しかし早期退職優遇制度は別名「ウィンドウ・プラン」と言われます。突然発表され短期間で終了するという意味で、開いては閉じる窓のようなものだからです。「窓」であるのは、退職するかどうかじっくり考えて、良い転職先が見つかれば辞めれば良いし、見つからなければ残れば良いという制度では誰も急いでは応募せず、企業にとって設ける意味がないからです。
そして「窓」が閉じたあとは、退職金の割り増しも再就職支援サービスもない、整理解雇が待っている可能性があります。
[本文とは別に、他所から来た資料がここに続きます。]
(** The loop over the sides; [k] sides are done. *)
Lemma sides_loop st cr links n eps : lis_Links (spec cr) = Z.of_nat n -> forall k r r', laid_out r ->
  fold_result (sel_side st cr links) (zip (seqZ (Z.of_nat k) (Z.of_nat (length eps))) eps) r = Ok r' ->
  exists pss, Forall2 (side_choice st cr n) eps pss /\
    sr_endpoints r' = sr_endpoints r ++ (concat pss).*2 /\
    (forall i e x, (e < k)%nat -> link_end r i e = Some x -> link_end r' i e = Some x) /\
    (forall e, (e < k)%nat -> side_of r' e = side_of r e) /\
    (forall e ps, pss !! e = Some ps ->
      ((0 < n)%nat -> (k + e < 2)%nat) /\
      (forall i p, ps !! i = Some p -> link_end r' i (k + e) = Some (MkLinkEndpointSpec p.1 (endpoint_spec p.2))) /\
      (side_of r (k + e) = Some [] -> side_of r' (k + e) = Some (endpoint_spec <$> ps.*2))).
Proof.
  intros Hn. induction eps as [|ep eps IH]; intros k r r' Hw.
  - cbn. rewrite seqZ_nil by lia. cbn. intros [= <-]. exists []. cbn. rewrite app_nil_r. split_and!; [constructor|done..].
  - cbn [length]. rewrite seqZ_cons by lia. replace (Z.succ (Z.of_nat k)) with (Z.of_nat (S k)) by lia.
    replace (Z.pred (Z.of_nat (S (length eps)))) with (Z.of_nat (length eps)) by lia. cbn [zip zip_with fold_result].
    destruct (sel_side st cr links (Z.of_nat k, ep) r) as [r1| |] eqn:Hs; cbn [mbind result_bind]; [|done..]. intros Hf.
    unfold select_side in Hs. destruct (sel_gather st ep) as [c| |] eqn:Hg; cbn [mbind result_bind] in Hs; [|done..].
    rewrite Hn in Hs. destruct (fold_result _ _ _) as [res| |] eqn:Hl; cbn [mbind result_bind] in Hs; [|done..].
    injection Hs as <-. apply (side_loop _ _ _ _ _ _ n 0) in Hl as (ps&c'&Hch&W1&Hk&A1&A2&A3&A4&A5); [|done].
    destruct (IH (S k) _ _ W1 Hf) as (pss&B0&B1&B2&B3&B4). exists (ps :: pss). split_and!.
    + constructor; [|done]. by exists c, c'.
    + rewrite B1, A1. cbn. by rewrite fmap_app, app_assoc.
    + intros i e x He Hx. apply B2; [lia|]. apply A3; [left; lia|done].
    + intros e He. rewrite B3 by lia. apply A5. lia.
    + intros [|e] qs; cbn.
      * intros [= <-]. rewrite Nat.add_0_r. split_and!; [done| |].
        -- intros i p Hp. apply B2; [lia|]. exact (A2 i p Hp).
        -- intros Hsd. rewrite B3 by lia. exact (A4 [] Hsd).
      * intros Hq. destruct (B4 _ _ Hq) as (C1&C2&C3). replace (k + S e)%nat with (S k + e)%nat by lia.
        split_and!; [done..|]. intros Hsd. apply C3. rewrite A5 by lia. done.
Qed.

(** What a selection that succeeds is made of. *)
Lemma selectEndpoints_sides cr n st st' r :
  lis_Links (spec cr) = Z.of_nat n -> sel_run (Z.of_nat n) cr st = (st', Ok r) ->
  listed ep_List (e_api st) st' /\
  exists pss, Forall2 (side_choice st' cr n) (lis_Endpoints (spec cr)) pss /\ getSelectedEndpoints r = (concat pss).*2 /\
    forall e ps, pss !! e = Some ps ->
      ((0 < n)%nat -> side_of r e = Some (endpoint_spec <$> ps.*2)) /\
      (forall i p, ps !! i = Some p -> link_end r i e = Some (MkLinkEndpointSpec p.1 (endpoint_spec p.2))).
Proof.
  intros Hn. unfold selectEndpoints. unfold mbind at 1, M_bind at 1.
  pose proof (endpoint_Init_listed ep_List (LogicalInterconnect_GetTopologies cr) st) as Hinv.
  destruct (endpoint_Init ep_List (LogicalInterconnect_GetTopologies cr) st) as [s1 [[]| |]]; [|intros [=]..].
  cbn [fst] in Hinv. unfold mbind, M_bind, get_state, lift. intros [= <- Hf]. split; [done|].
  apply (sides_loop _ _ _ n _ Hn 0) in Hf as (pss&H1&H2&_&_&H3).
  2: { unfold laid_out. cbn [newSelector sr_linkSpecs]. apply Forall_replicate. by left. }
  exists pss. split_and!; [done..|]. intros e ps Hps. destruct (H3 _ _ Hps) as (Hk&Hlink&Hside).
  split; [|exact Hlink]. intros Hpos. apply Hside. specialize (Hk Hpos). by destruct e as [|[|]]; [..|lia].
Qed.

Lemma side_choice_length st cr n ep ps : side_choice st cr n ep ps -> length ps = n.
Proof.
  intros (c&c'&_&Hch). apply chosen_spec in Hch as [Hall _].
  rewrite <-(Forall2_length _ _ _ Hall), length_seqZ. lia.
Qed.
「整理解雇の4要件」と言って、裁判例で、整理解雇をするには下記の4つの条件がそろっていなければならないという考え方が定着しています。早期退職優遇制度を行えば、解雇回避努力を果たしたことになります。
- 整理解雇の必要性がある
- 解雇回避努力をした
- 解雇対象者の人選が妥当である
- 解雇手続きが妥当である
整理解雇になると、早期退職の場合より大規模で、短期間に行われます。長い時間をかけて行ったり、短期間でも頻繁に行ったりすると、残った人の心に深い傷を負わせてしまうためです。そうならないように短期集中で、人数も本来必要な数より多めに減らします。
いったん会社が早期退職優遇制度を導入したら、手を挙げるのが合理的と言えるでしょう。
60歳はまだ若造というこれからの時代は、職業人生のうちで早期退職優遇に遭遇しない人の方が珍しくなるのかもしれません。職業人生が長くなる一方で、技術や組織の変化は加速します。『ライフシフト』を著したアンドリュー・スコットとリンダ・グラットンは、人生100年時代に必要な資産の一つとして「変身資産」を挙げています。人生の新しいステージに移行する意思と能力のことです(2016年、東洋経済新報社)。職場が早期退職優遇を始めたときに慌てなくて済むよう、変身資産を蓄えておくのは重要なことです。